As such, our submissions in relation to pricing predominantly pertain to these gaps/potential contradictions in the Bill. 
For clarity, we have set out our submissions regarding pricing under the following headings:
-negotiated SEPs;
-procurement of medicines, health goods and health-related products;
-review of pricing;
-the role and powers of the Office of Health Products Procurement, and the relationship between the pricing committee and other entities/committees;
-pricing of schedule 0 (category A and D) medicines; and
-donations of medicines to the State.

Negotiated SEPs
-We respectfully submit that the Bill requires clarity on how prices of medicines and Scheduled substances will be determined for purchase by the Fund. To this end, we point out that the Bill does not adequately delineate the relationship between the SEP system created by the Medicines and Related Substances Act 101 of 1965 (“Medicines Act”) and the procurement of medicines at the “lowest possible price” as contemplated in section 11(2)(e) of the NHI Bill.
-In terms of section 11(2)(e) of the Bill, the Fund may enter into a contract for the procurement and supply of specific healthcare services, medicines, health goods and health related products with an accredited health care service provider, health establishment or supplier, and must (i.e. is under an obligation), to inter alia “negotiate the lowest possible price for goods and health care services without compromising the interests of users or violating the provisions of this Act or other applicable law.”

Formulary and contracting
-It is our understanding of the Bill that, the Fund (or its Office of Health Products Procurement) will procure medicines. However, it is not clear how this procurement process relates to the Formulary and the relationship between the Fund, suppliers of medicines and the accredited health establishment or health care service provider that shall take receipt of the medicines, and how this process will work.
-In terms of section 38(2) it is stated that “An accredited health care service provider and health establishment must procure according to the Formulary, and suppliers listed in the Formulary must deliver directly to the accredited and contracted health service provider and health establishment”.
-The Formulary is defined in section 1 of the Bill as “the Formulary and its composition referred to in section 38(4)”. At section 38(4), it is stated that the “The Office of Health Products Procurement must support the Benefits Advisory Committee in the development and maintenance of the Formulary, comprised of the Essential Medicine List and Essential Equipment List as well as a list of health related products used in the delivery of health care services as approved by the Minister in consultation with the National Health Council and the Fund.” Notably, section 38(4) does not refer to a list of suppliers as being on the Formulary.
-In terms of section 11(2), the Fund may contract for the procurement and supply of medicines which must be aligned to BEE Act and PPPFA prescripts of sub contracting and empowering BEE suppliers
-Consequently, it is not immediately clear if suppliers of medicines will contract with the Fund directly for the supply of medicines, or if they will, after a procurement process be added to the list of suppliers in the Formulary, from whence health care service providers and health establishments can procure medicines.  We respectfully submit that greater clarity must be provided on how the Formulary fits into the procurement and contracting process. Further, the following will need to be clarified: will the health establishment and the supplier of medicines be required to enter into a separate agreement to the one concluded between the health establishment/health care service provider and the Fund, when will suppliers be added to the Formulary, once every year, or continuously, how will payment be effected between the Fund and the supplier of medicines and when?
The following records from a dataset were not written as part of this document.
Definition uk_9preq_writestat (val : uk_9p_stat) : io unit :=
  uk_9preq_write16 (stat_size val) ;! uk_9preq_write16 (st_type val) ;!
  uk_9preq_write32 (st_dev val) ;! uk_9preq_writeqid (st_qid val) ;!
  uk_9preq_write32 (st_mode val) ;! uk_9preq_write32 (st_atime val) ;!
  uk_9preq_write32 (st_mtime val) ;! uk_9preq_write64 (st_length val) ;!
  uk_9preq_writestr (st_name val) ;! uk_9preq_writestr (st_uid val) ;!
  uk_9preq_writestr (st_gid val) ;! uk_9preq_writestr (st_muid val) ;!
  uk_9preq_writestr (st_extension val) ;! uk_9preq_write32 (st_n_uid val) ;!
  uk_9preq_write32 (st_n_gid val) ;! uk_9preq_write32 (st_n_muid val).

Definition read_int (n : nat) : io Z :=
  let! bs := uk_9preq_readbuf (Z.of_nat n) in eret (le_value bs).
Definition uk_9preq_read8 : io Z := read_int 1.
Definition uk_9preq_read16 : io Z := read_int 2.
Definition uk_9preq_read32 : io Z := read_int 4.
Definition uk_9preq_read64 : io Z := read_int 8.

Definition uk_9preq_readqid : io uk_9p_qid :=
  let! t := uk_9preq_read8 in
  let! v := uk_9preq_read32 in
  let! p := uk_9preq_read64 in
  eret (Qid t v p).

(** The offset moves before the check; the string is the part of the buffer it then spans. *)
Definition uk_9preq_readstr : io uk_9p_str :=
  let! n := uk_9preq_read16 in
  fun req =>
    let x := recv req in
    let off := u32 (f_offset x + n) in
    let req' := set_recv req (set_offset x off) in
    if f_size x <? off then Some (inl (- ENOBUFS), req')
    else Some (inr (Str n (take (Z.to_nat n) (drop (Z.to_nat (f_offset x)) (f_buf x)))), req').

Definition uk_9preq_readstat : io uk_9p_stat :=
  let! sz := uk_9preq_read16 in
  let! ty := uk_9preq_read16 in
  let! dv := uk_9preq_read32 in
  let! qd := uk_9preq_readqid in
  let! mo := uk_9preq_read32 in
  let! at' := uk_9preq_read32 in
  let! mt := uk_9preq_read32 in
  let! ln := uk_9preq_read64 in
  let! na := uk_9preq_readstr in
  let! ui := uk_9preq_readstr in
  let! gi := uk_9preq_readstr in
  let! mu := uk_9preq_readstr in
  let! ex := uk_9preq_readstr in
  let! nu := uk_9preq_read32 in
  let! ng := uk_9preq_read32 in
  let! nm := uk_9preq_read32 in
  eret (Stat sz ty dv qd mo at' mt ln na ui gi mu ex nu ng nm).

(** ** The life of a request *)

Definition init_fcall (x : uk_9preq_fcall) (o : Z) : uk_9preq_fcall :=
  Fcall UK_9P_BUFSIZE (f_type x) o (f_buf x) None 0 0.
Doctors rights to prescribe medicines not on formulary
-We therefore submit that it be made express in the Bill that nothing in the Bill will limit the rights/abilities of doctors to prescribe medicines that are not listed on the Formulary in circumstances where the user:
-Fails to use the referral pathways prescribed by a healthcare service provider or health establishment;
-Seeks services that are not deemed medically necessary by the Benefits Advisory Committee; or
-Seeks treatment that is not included in the Formulary.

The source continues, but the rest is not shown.